(** X6: a turn of the command loop always returns; the only call it makes
    is the read of the UART; it leaves the active configuration and the
    channel configuration alone; a byte whose low eight bits are none of
    [a], [d], [s] changes nothing pending, [a] and [d] leave the pending
    format and [s] leaves the pending count. *)
Theorem command_loop_touches_no_hardware (rx : Z) (m : machine) :
  exists m' : machine,
    main_loop_body rx m = Some (tt, m')
    /\ trace m' = trace m ++ [ stamp m (Cy_SCB_UART_Get rx) ]
    /\ CE_SAR2_AN0_config m' = CE_SAR2_AN0_config m
    /\ g_outputFormat m' = g_outputFormat m
    /\ g_averageCount m' = g_averageCount m
    /\ (uint8 rx <> chr "s" -> g_nextOutputFormat m' = g_nextOutputFormat m)
    /\ (uint8 rx <> chr "a" -> uint8 rx <> chr "d" ->
        g_nextAverageCount m' = g_nextAverageCount m).
Proof.
  rewrite main_loop_body_runs. eexists. split; [reflexivity | ].
  repeat (split; [reflexivity | ]).
  cbn [pending g_nextOutputFormat g_nextAverageCount].
  split.
  - intros Hs. apply Z.eqb_neq in Hs. unfold format_after. rewrite Hs.
    destruct ((uint8 rx =? chr "a") || (uint8 rx =? chr "d")); reflexivity.
  - intros Ha Hd. apply Z.eqb_neq in Ha, Hd. unfold count_after.
    rewrite Ha, Hd. reflexivity.
Qed.

(** ** Commands in sequence *)

Lemma count_after_d_pow (k : Z) :
  0 <= k <= 8 -> count_after (chr "d") (2 ^ k) = 2 ^ Z.min (k + 1) 8.
Proof.
  intros Hk.
  assert (k = 0 \/ k = 1 \/ k = 2 \/ k = 3 \/ k = 4 \/ k = 5 \/ k = 6
          \/ k = 7 \/ k = 8) as C by lia.
  repeat (destruct C as [-> | C]; [reflexivity | ]). subst k. reflexivity.
Qed.

Lemma count_after_a_pow (k : Z) :
  0 <= k <= 8 -> count_after (chr "a") (2 ^ k) = 2 ^ Z.max (k - 1) 0.
Proof.
  intros Hk.
  assert (k = 0 \/ k = 1 \/ k = 2 \/ k = 3 \/ k = 4 \/ k = 5 \/ k = 6
          \/ k = 7 \/ k = 8) as C by lia.
  repeat (destruct C as [-> | C]; [reflexivity | ]). subst k. reflexivity.
Qed.

Lemma format_after_a_d (c format : Z) :
  c = chr "a" \/ c = chr "d" -> format_after c format = format.
Proof. intros [-> | ->]; reflexivity. Qed.

Lemma polls_d_run (n : nat) (k : Z) (m : machine) :
  0 <= k <= 8 -> g_nextAverageCount m = 2 ^ k ->
  exists m' : machine,
    occur_all (repeat (Poll (chr "d")) n) m = Some (tt, m')
    /\ g_nextAverageCount m' = 2 ^ Z.min (k + Z.of_nat n) 8
    /\ g_nextOutputFormat m' = g_nextOutputFormat m.
Proof.
  revert k m. induction n as [ | n IH]; intros k m Hk Hc.
  - exists m. split; [reflexivity | ]. split; [ | reflexivity ].
    rewrite Hc. f_equal. lia.
  - cbn [repeat occur_all occur]. unfold bind.
    rewrite main_loop_body_runs.
    change (uint8 (chr "d")) with (chr "d").
    rewrite Hc, count_after_d_pow by exact Hk.
    rewrite format_after_a_d by (right; reflexivity).
    match goal with
    | |- exists _, occur_all _ ?m1 = _ /\ _ =>
        destruct (IH (Z.min (k + 1) 8) m1) as (m' & E & Hc' & Hf');
          [lia | reflexivity | ]
    end.
    exists m'. split; [exact E | ]. split.
    + rewrite Hc'. f_equal. lia.
    + rewrite Hf'. reflexivity.
Qed.

Lemma polls_a_run (n : nat) (k : Z) (m : machine) :
  0 <= k <= 8 -> g_nextAverageCount m = 2 ^ k ->
  exists m' : machine,
    occur_all (repeat (Poll (chr "a")) n) m = Some (tt, m')
    /\ g_nextAverageCount m' = 2 ^ Z.max (k - Z.of_nat n) 0
    /\ g_nextOutputFormat m' = g_nextOutputFormat m.
Proof.
  revert k m. induction n as [ | n IH]; intros k m Hk Hc.
  - exists m. split; [reflexivity | ]. split; [ | reflexivity ].
    rewrite Hc. f_equal. lia.
  - cbn [repeat occur_all occur]. unfold bind.
    rewrite main_loop_body_runs.
    change (uint8 (chr "a")) with (chr "a").
    rewrite Hc, count_after_a_pow by exact Hk.
    rewrite format_after_a_d by (left; reflexivity).
    match goal with
    | |- exists _, occur_all _ ?m1 = _ /\ _ =>
        destruct (IH (Z.max (k - 1) 0) m1) as (m' & E & Hc' & Hf');
          [lia | reflexivity | ]
    end.
    exists m'. split; [exact E | ]. split.
    + rewrite Hc'. f_equal. lia.
    + rewrite Hf'. reflexivity.
Qed.

(** X7: on a pending count in range, [d] followed by [a] gives the count
    back unless it was 256 (then 128 is left), and [a] followed by [d] gives
    it back unless it was 1 (then 2 is left): at a bound the first byte does
    nothing and the second is not undone. *)
Theorem double_and_halve_undo_each_other (m : machine) :
  average_count_ok (g_nextAverageCount m) ->
  (exists m' : machine,
     occur_all [Poll (chr "d"); Poll (chr "a")] m = Some (tt, m')
     /\ g_nextAverageCount m'
        = if g_nextAverageCount m =? 256 then 128 else g_nextAverageCount m)
  /\ (exists m' : machine,
        occur_all [Poll (chr "a"); Poll (chr "d")] m = Some (tt, m')
        /\ g_nextAverageCount m'
           = if g_nextAverageCount m =? 1 then 2 else g_nextAverageCount m).
Proof.
  intros H. apply average_count_cases in H.
  split; cbn [occur_all occur]; unfold bind, ret;
    rewrite !main_loop_body_runs; (eexists; split; [reflexivity | ]);
    cbn [pending logged g_nextAverageCount];
    repeat (destruct H as [-> | H]; [reflexivity | ]);
    rewrite H; reflexivity.
Qed.

(** X8: from a pending count [2 ^ k], [n] bytes [d] leave
    [2 ^ min (k + n) 8] and [n] bytes [a] leave [2 ^ max (k - n) 0]: the
    count saturates at 256 and at 1; neither byte changes the pending
    format. *)
Theorem repeated_commands_saturate (n : nat) (k : Z) (m : machine) :
  0 <= k <= 8 ->
  g_nextAverageCount m = 2 ^ k ->
  (exists m' : machine,
     occur_all (repeat (Poll (chr "d")) n) m = Some (tt, m')
     /\ g_nextAverageCount m' = 2 ^ Z.min (k + Z.of_nat n) 8
     /\ g_nextOutputFormat m' = g_nextOutputFormat m)
  /\ (exists m' : machine,
        occur_all (repeat (Poll (chr "a")) n) m = Some (tt, m')
        /\ g_nextAverageCount m' = 2 ^ Z.max (k - Z.of_nat n) 0
        /\ g_nextOutputFormat m' = g_nextOutputFormat m).
Proof.
  intros Hk Hc. split.
  - exact (polls_d_run n k m Hk Hc).
  - exact (polls_a_run n k m Hk Hc).
Qed.

(** ** The transform and the voltage *)

Lemma resultAN0_signed_mod (raw : Z) :
  resultAN0_of SIGNED_RIGHT_ALIGNED raw = (raw + 0x800) mod 0x1000.
Proof.
  rewrite resultAN0_signed, land_0xFFF.
  rewrite <- bit11_of_masked.
  assert (B := Z.mod_pos_bound raw (2 ^ 12) ltac:(lia)).
  rewrite bit11_upper_half by exact B.
  rewrite <- (Zplus_mod_idemp_l raw 0x800 0x1000).
  change (2 ^ 12) with 4096 in *. change 0x1000 with 4096.
  change 0x800 with 2048.
  destruct (Z.leb_spec 2048 (raw mod 4096)) as [Hge | Hlt].
  - apply Z.mod_unique_pos with (q := 1); lia.
  - symmetry. apply Z.mod_small. lia.
Qed.

(** X9: under the signed format the transformed code is the raw code moved
    by half the 12-bit scale, modulo the scale, whatever the upper four bits
    of the raw code; it lies within [0, 0xFFF]; and the transform applied to
    its own result gives back the twelve low bits of the raw code. *)
Theorem signed_transform_is_half_scale_shift (raw : Z) :
  resultAN0_of SIGNED_RIGHT_ALIGNED raw = (raw + 0x800) mod 0x1000
  /\ 0 <= resultAN0_of SIGNED_RIGHT_ALIGNED raw <= 0xFFF
  /\ resultAN0_of SIGNED_RIGHT_ALIGNED
       (resultAN0_of SIGNED_RIGHT_ALIGNED raw) = raw mod 0x1000
  /\ resultAN0_of SIGNED_RIGHT_ALIGNED (raw + 0x1000)
     = resultAN0_of SIGNED_RIGHT_ALIGNED raw.
Proof.
  rewrite !resultAN0_signed_mod.
  change 0x1000 with 4096. change 0x800 with 2048. change 0xFFF with 4095.
  assert (B := Z.mod_pos_bound (raw + 2048) 4096 ltac:(lia)).
  split; [reflexivity | ]. split; [lia | ]. split.
  - rewrite Zplus_mod_idemp_l.
    replace (raw + 2048 + 2048) with (raw + 1 * 4096) by lia.
    apply Z_mod_plus_full.
  - replace (raw + 4096 + 2048) with (raw + 2048 + 1 * 4096) by lia.
    apply Z_mod_plus_full.
Qed.

(** X10: under the left-aligned format a 12-bit code delivered in the upper
    twelve bits of the 16-bit result is recovered exactly, whatever the four
    low bits; for any 16-bit raw code the transformed code is the raw code
    divided by 16. *)
Theorem left_aligned_code_is_recovered (code low : Z) :
  0 <= code < 2 ^ 12 ->
  0 <= low < 2 ^ 4 ->
  resultAN0_of LEFT_ALIGNED (Z.shiftl code 4 + low) = code
  /\ 0 <= Z.shiftl code 4 + low < 2 ^ 16
  /\ (forall raw : Z, 0 <= raw < 2 ^ 16 ->
        resultAN0_of LEFT_ALIGNED raw = raw / 16).
Proof.
  intros Hc Hl.
  assert (Raw : forall raw : Z, 0 <= raw < 2 ^ 16 ->
                  resultAN0_of LEFT_ALIGNED raw = raw / 16).
  { intros raw Hr. rewrite resultAN0_left, land_0xFFF.
    rewrite Z.shiftr_div_pow2 by lia.
    change (2 ^ 4) with 16. change (2 ^ 12) with 4096.
    change (2 ^ 16) with 65536 in Hr.
    apply Z.mod_small. split.
    - apply Z.div_pos; lia.
    - apply Z.div_lt_upper_bound; lia. }
  rewrite Z.shiftl_mul_pow2 by lia.
  change (2 ^ 4) with 16 in *. change (2 ^ 12) with 4096 in *.
  change (2 ^ 16) with 65536 in *.
  split; [ | split; [lia | exact Raw] ].
  rewrite Raw by lia.
  symmetry. apply Z.div_unique with (r := low); lia.
Qed.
........
--- Task requirements ---
Filter the records above and return every line that holds the word "four".

--- Response box ---
    by half the 12-bit scale, modulo the scale, whatever the upper four bits
    twelve bits of the 16-bit result is recovered exactly, whatever the four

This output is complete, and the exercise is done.